Grâce au film j'ai compris qui si l'humour était si important pour moi, c'est parce que même s'il n'est pas toujours à propos, il est tout le temps le bienvenu.
A l'inverse des autres films tamponnés Apatow, il n'y a pas dans Funny People de séquence véritablement culte à part peut-être celle ou Seth Rogen fond en larmes au resto (et encore, ça se discute parce que noyée dans un film parfaitement réussi et complètement essentiel de 140 minutes, je ne vois aucune raison que qui que ce soit extirpe cette scène en particulier).
Cela s'explique par le fait que, comme je le pressentais ici (alors ça vous fait quoi de lire un precog'), Funny People est avant tout une bobine à base de vannes et de dialogues. Dans la plupart des films, les séquences « cultes » sont souvent dues à du comique de corps ou de quiproquo. Il n'y a rien de tout ça ici. Des mots. Rien que des mots. Sans travestissement ni décorum.
Ce qui ne manque pas en revanche, ce sont les seconds rôles savoureux.
Eric Bana, qui vient lui aussi du stand-up, est la grande révélation du film avec Jonah Hill, qui avant Funny People ne m'avait jamais vraiment convaincu (j'aime pas trop son côté obsédé geignard pas très sympa).
Au delà d'être un film sur les people funny et le milieu du stand-up, Funny People est avant tout un film sur la vie. C'est d'ailleurs peut-être pour ça qu'il n'y a pas de happy end. Qu'il n'y a pas de end tout court d'ailleurs. Les personnages poursuivent leur vie et voilà. On ne les laisse pas sur un accomplissement du genre machin est devenu une star ou truc a épousé bidule. Que dalle. Ils continuent.

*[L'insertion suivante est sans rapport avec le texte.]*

(** C6. [next_page_token] is [None] for an absent or falsy response, and
    otherwise the [nextToken] entry of the JSON object in the body, [None]
    when there is no such entry.  The pagination loop stops at the first
    response without a token and goes on after any other: of responses whose
    first has a token and whose second has none, exactly two pages are
    read. *)
Theorem C6_pagination_stops_without_token :
  next_page_token None = Ok JNull
  ∧ (∀ response, ok response = false → next_page_token (Some response) = Ok JNull)
  ∧ (∀ response (d : gmap string JSON),
       ok response = true → json response = Some (JDict d) →
       (∀ token, d !! "nextToken" = Some token →
                 next_page_token (Some response) = Ok token)
       ∧ (d !! "nextToken" = None → next_page_token (Some response) = Ok JNull))
  ∧ (∀ response later,
       next_page_token (Some response) = Ok JNull →
       read_pages (response :: later) = ([response], Complete))
  ∧ (∀ response later token,
       next_page_token (Some response) = Ok token → token ≠ JNull →
       read_pages (response :: later)
         = (response :: (read_pages later).1, (read_pages later).2))
  ∧ (∀ first second later (d1 d2 : gmap string JSON) token,
       ok first = true → json first = Some (JDict d1) →
       d1 !! "nextToken" = Some token → token ≠ JNull →
       ok second = true → json second = Some (JDict d2) →
       d2 !! "nextToken" = None →
       read_pages (first :: second :: later) = ([first; second], Complete)).
Proof.
  split; [done|]. split.
  { intros response Hok. simpl. by rewrite Hok. }
  split.
  { intros response d Hok Hjson. split.
    - intros token Htok. rewrite (next_page_token_of_dict _ d) by done.
      by rewrite Htok.
    - intros Htok. rewrite (next_page_token_of_dict _ d) by done.
      by rewrite Htok. }
  split; [apply read_pages_stop|]. split; [apply read_pages_continue|].
  intros first second later d1 d2 token Hok1 Hj1 Ht1 Hne Hok2 Hj2 Ht2.
  rewrite (read_pages_continue first _ token);
    [|by rewrite (next_page_token_of_dict _ d1), Ht1|done].
  rewrite (read_pages_stop second); [done|].
  by rewrite (next_page_token_of_dict _ d2), Ht2.
Qed.
(** * chasqui: a shallow embedding of the file server, the client transport
      and the client load engine

    The development follows the Go sources:
    - [fileserver/server.go]: [parseSize], [serveFile], the payload buffer;
    - [fileserver/client.go]: the checksum registry and [DownloadFile];
    - [fileserver/server.go], further: [init], [handleGetFile],
      [getCertName], [isAuthorized], [httpErrorf];
    - [client.go]: the size of the worker pool in [clientProcessLoadRequest],
      [clientVerifyLoadRequest], the emitter [clientEmitRequests] and the
      collector [clientCollectResponses];
    - the worker loop [clientWorker] and [processDownloadRequest];
    - [main.go]: [splitAndClean] and the load request of [driverRun].

    Conventions.  Go's [int], [int64] and [uint64] are integers of [Z] with
    the wrap-around written out where the code can reach it.  A Go [string]
    is a [string] (a sequence of 8-bit characters), a [[]byte] is a
    [list byte].  Go maps are [gmap]s.  An [error] value is a constructor of
    [error]; [nil] is [None]. *)

From Stdlib Require Import ZArith Strings.Ascii Strings.String Strings.Byte.
From stdpp Require Import gmap strings list fin_maps.

Open Scope Z_scope.

(* ===================================================================== *)
(** ** Machine integers *)
(* ===================================================================== *)

Definition maxUint64 : Z := 2 ^ 64 - 1.
Definition minInt64 : Z := - 2 ^ 63.
Definition maxInt64 : Z := 2 ^ 63 - 1.

(** Conversion of an integer to [int64] (and the result of [int64]
    arithmetic): reduction modulo 2^64 into the signed range. *)
Definition wrap64 (z : Z) : Z := (z + 2 ^ 63) mod 2 ^ 64 - 2 ^ 63.

(** Conversion to [uint64]. *)
Definition wrapU64 (z : Z) : Z := z mod 2 ^ 64.

(* ===================================================================== *)
(** ** Package [strings] *)
(* ===================================================================== *)

Definition is_upper (c : ascii) : bool :=
  (65 <=? nat_of_ascii c)%nat && (nat_of_ascii c <=? 90)%nat.

Definition lower_ascii (c : ascii) : ascii :=
  if is_upper c then ascii_of_nat (nat_of_ascii c + 32) else c.

(** [strings.ToLower] on the ASCII range: the letters [A]-[Z] are mapped to
    [a]-[z], every other byte is kept. *)
Fixpoint ToLower (s : string) : string :=
  match s with
  | EmptyString => EmptyString
  | String c s' => String (lower_ascii c) (ToLower s')
  end.

(** Two strings are equal under case-insensitive comparison when their
    lower-case forms coincide. *)
Definition EqualFold (s t : string) : Prop := ToLower s = ToLower t.

(** [strings.HasSuffix]:
    [len(s) >= len(suffix) && s[len(s)-len(suffix):] == suffix]. *)
Definition HasSuffix (s suffix : string) : bool :=
  (String.length suffix <=? String.length s)%nat &&
  String.eqb
    (substring (String.length s - String.length suffix)
               (String.length suffix) s)
    suffix.

(** The slice [s[:len(s)-1]]. *)
Definition dropLast (s : string) : string :=
  substring 0 (String.length s - 1) s.

(** [strings.Split(s, ",")] for a one-character separator: the result always
    holds at least one component (the empty string splits into [[""]]). *)
Fixpoint Split (s : string) (sep : ascii) : list string :=
  match s with
  | EmptyString => [EmptyString]
  | String c s' =>
      if Ascii.eqb c sep then EmptyString :: Split s' sep
      else match Split s' sep with
           | [] => [String c EmptyString]
           | w :: ws => String c w :: ws
           end
  end.

(* ===================================================================== *)
(** ** Package [strconv] *)
(* ===================================================================== *)

Inductive NumError : Type :=
| ErrSyntax
| ErrRange.

(** Value of a decimal digit; any other byte is a syntax error in base 10
    (letters denote digits of at least 10, the underscore is only allowed
    with base 0). *)
Definition digitVal (c : ascii) : option Z :=
  let n := nat_of_ascii c in
  if (48 <=? n)%nat && (n <=? 57)%nat then Some (Z.of_nat n - 48) else None.

(** The smallest number such that [cutoff * 10 > maxUint64]. *)
Definition cutoff10 : Z := maxUint64 / 10 + 1.

(** The digit loop of [strconv.ParseUint(s, 10, 64)] with accumulator [n]:
    the value and the error are both returned, as in Go ([0] with a syntax
    error, [maxUint64] with a range error). *)
Fixpoint parseUintLoop (s : string) (n : Z) : Z * option NumError :=
  match s with
  | EmptyString => (n, None)
  | String c s' =>
      match digitVal c with
      | None => (0, Some ErrSyntax)
      | Some d =>
          if cutoff10 <=? n then (maxUint64, Some ErrRange)
          else
            let n := wrapU64 (n * 10) in
            let n1 := wrapU64 (n + d) in
            if (n1 <? n) || (maxUint64 <? n1) then (maxUint64, Some ErrRange)
            else parseUintLoop s' n1
      end
  end.

Definition ParseUint (s : string) : Z * option NumError :=
  match s with
  | EmptyString => (0, Some ErrSyntax)
  | _ => parseUintLoop s 0
  end.

(** [strconv.ParseInt(s, 10, 64)]: an optional sign, then [ParseUint], then
    the range check against 2^63. *)
Definition ParseInt (s : string) : Z * option NumError :=
  match s with
  | EmptyString => (0, Some ErrSyntax)
  | String c s' =>
      let neg := Ascii.eqb c "-" in
      let s1 := if Ascii.eqb c "+" || neg then s' else s in
      let cutoff := 2 ^ 63 in
      match ParseUint s1 with
      | (_, Some ErrSyntax) => (0, Some ErrSyntax)
      | (un, _) =>
          if negb neg && (cutoff <=? un) then (cutoff - 1, Some ErrRange)
          else if neg && (cutoff <? un) then (- cutoff, Some ErrRange)
          else (if neg then - un else un, None)
      end
  end.

Definition digitChar (d : Z) : ascii := ascii_of_nat (48 + Z.to_nat d).

(** The digits of a non-negative number, least significant first, pushed in
    front of [acc]; twenty digits are enough for 64 bits. *)
Fixpoint formatBits (fuel : nat) (u : Z) (acc : string) : string :=
  match fuel with
  | O => acc
  | S fuel' =>
      let acc' := String (digitChar (u mod 10)) acc in
      if u <? 10 then acc' else formatBits fuel' (u / 10) acc'
  end.

(** [strconv.FormatInt(i, 10)], also the verb [%d] of [fmt.Sprintf]. *)
Definition FormatInt (i : Z) : string :=
  if i <? 0 then String "-" (formatBits 20 (- i) EmptyString)
  else formatBits 20 i EmptyString.

(* ===================================================================== *)
(** ** Package [encoding/hex] *)
(* ===================================================================== *)

Definition hextable : string := "0123456789abcdef".

Definition hexDigit (n : N) : ascii :=
  match String.get (N.to_nat n) hextable with
  | Some c => c
  | None => "0"%char
  end.

(** [hex.EncodeToString]: two lower-case digits for every byte. *)
Fixpoint EncodeToString (src : list byte) : string :=
  match src with
  | [] => EmptyString
  | b :: src' =>
      String (hexDigit (Byte.to_N b / 16))
        (String (hexDigit (Byte.to_N b mod 16)) (EncodeToString src'))
  end.

(* ===================================================================== *)
(** ** Errors *)
(* ===================================================================== *)

(** The errors the modelled code builds.  Each constructor stands for one
    [fmt.Errorf] or library error and carries the values that the message
    is formatted from. *)
Inductive error : Type :=
| ErrEmptySize                          (* "empty size is not valid" *)
| ErrNum (e : NumError)                 (* the error of strconv.ParseInt *)
| ErrInvalidFileSize (res : Z)          (* "invalid file size %d" *)
| ErrUnknownChecksum (name : string)    (* "unkown checksum algorithm %q" *)
| ErrInvalidChecksumKey (key : Z)       (* "invalid checksum algorithm %q" *)
| ErrUnsupportedChecksum (name : string)
                          (* "%q is not a supported checksum algorithm" *)
| ErrCopy (count : Z) (e : error)       (* "io.Copy error count=%d %s" *)
| ErrIO (msg : string)                  (* an error of the network or sink *)
| ErrShortWrite                         (* io.ErrShortWrite *)
| ErrEOF                                (* io.EOF *)
| ErrInvalidRequestedAlgorithm (algo : Z)
                          (* "invalid requested checksum algorithm %v" *)
| ErrDownloading (body : list byte)     (* "error downloading file: %q" *)
| ErrUnexpectedServerAlgorithm (serverAlgo : string)
                          (* "unexpected server algorithm %q" *)
| ErrMissingContentLength               (* "missing 'X-Content-Length' trailer" *)
| ErrBodyLength (bodyLength received : Z)
      (* "response body length %d does not match 'X-Content-Length' value %d" *)
| ErrMissingChecksumValue               (* "missing 'X-Checksum-Value' trailer" *)
| ErrChecksumMismatch (client server : string).
      (* "computed checksum (%s) and received checksum (%s) do not match" *)

(* ===================================================================== *)
(** ** [fileserver/server.go]: sizes *)
(* ===================================================================== *)

(** [KB int64 = 1 << (10 * iota)] and the constants that follow it. *)
Definition KB : Z := Z.shiftl 1 10.
Definition MB : Z := Z.shiftl 1 20.
Definition GB : Z := Z.shiftl 1 30.
Definition TB : Z := Z.shiftl 1 40.

(** Size of the buffer used to send the file contents to the client. *)
Definition bufferSize : Z := 1 * MB.

(** [parseSize] parses a string representing the file size and returns the
    value in bytes; [inl] is the value, [inr] the error. *)
Definition parseSize (sz : string) : Z + error :=
  if (String.length sz =? 0)%nat then inr ErrEmptySize
  else
    let '(factor, sz) :=
      if HasSuffix sz "K" then (KB, dropLast sz)
      else if HasSuffix sz "M" then (MB, dropLast sz)
      else if HasSuffix sz "G" then (GB, dropLast sz)
      else (1, sz) in
    match ParseInt sz with
    | (_, Some e) => inr (ErrNum e)
    | (res, None) =>
        let res := wrap64 (res * factor) in
        if (res <=? 0) || (TB <? res) then inr (ErrInvalidFileSize res)
        else inl res
    end.

(* ===================================================================== *)
(** ** Library functions taken as parameters *)
(* ===================================================================== *)

(** The digests of [crypto/sha256] and [crypto/sha512] (the value of
    [Sum(nil)] after the given bytes were written to a new hasher) and the
    quoting of the verb [%q].  Their code is outside the repository; nothing
    is assumed about them. *)
Class Library : Type := {
  sha256_Sum : list byte → list byte;
  sha512_Sum : list byte → list byte;
  Quote : string → string
}.

(* ===================================================================== *)
(** ** Package [hash] and [io] *)
(* ===================================================================== *)

(** A [hash.Hash]: the digest function and the bytes written so far. *)
Record Hash : Type := {
  h_sum : list byte → list byte;
  h_written : list byte
}.

Definition Hash_New (f : list byte → list byte) : Hash :=
  {| h_sum := f; h_written := [] |}.

Definition Hash_Write (h : Hash) (p : list byte) : Hash :=
  {| h_sum := h_sum h; h_written := h_written h ++ p |}.

(** [h.Sum(nil)]. *)
Definition Hash_Sum (h : Hash) : list byte := h_sum h (h_written h).

(** The writer side of an [io.TeeReader]: what is read is also written to
    the hasher, when there is one. *)
Definition tee_Write (tee : option Hash) (p : list byte) : option Hash :=
  match tee with
  | Some h => Some (Hash_Write h p)
  | None => None
  end.

(** An [io.Writer] (a sink or a connection): the bytes it has accepted, and
    how many more it accepts before its [Write] fails ([None]: it never
    fails, as [ioutil.Discard]). *)
Record Writer : Type := {
  wr_data : list byte;
  wr_room : option nat
}.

Avec ce film somme autobiographique dans lequel on le retrouve tout entier (les bites, sa femme, ses acteurs fétiches, ses névroses conservatrices, sa morale parfois un peu con), Apatow a voulu montrer l'autre côté du miroir comique. Les coups de putes, les galères, les bides, les déceptions, les rencontres, le boulot derrière chaque vanne, le processus de création, la scène, l'après. C'est une réussite.
Cependant des voix se sont élevées pour reprocher à Funny People sa longueur excessive en ciblant tout particulièrement la romance de 45 minutes qui donne parfois l'impression que le film embraye directement sur une suite. Perso ça ne me dérange pas parce que ça éclaire d'une nouvelle lumière le personnage de George pour le rendre un peu plus complexe. Et puis comme je le disais plus haut, ça permet de voir Eric Bana dans l'une des meilleurs performances de sa carrière.
Très affecté par l'échec de son film le plus personnel outre-Atlantique, Judd Apatow a choisi de souffler un peu en s'accordant une année sabbatique de huit mois. Du moment qu'il revient après, il peut faire ce qu'il veut... (oui, oui je suis en galère de conclusion...).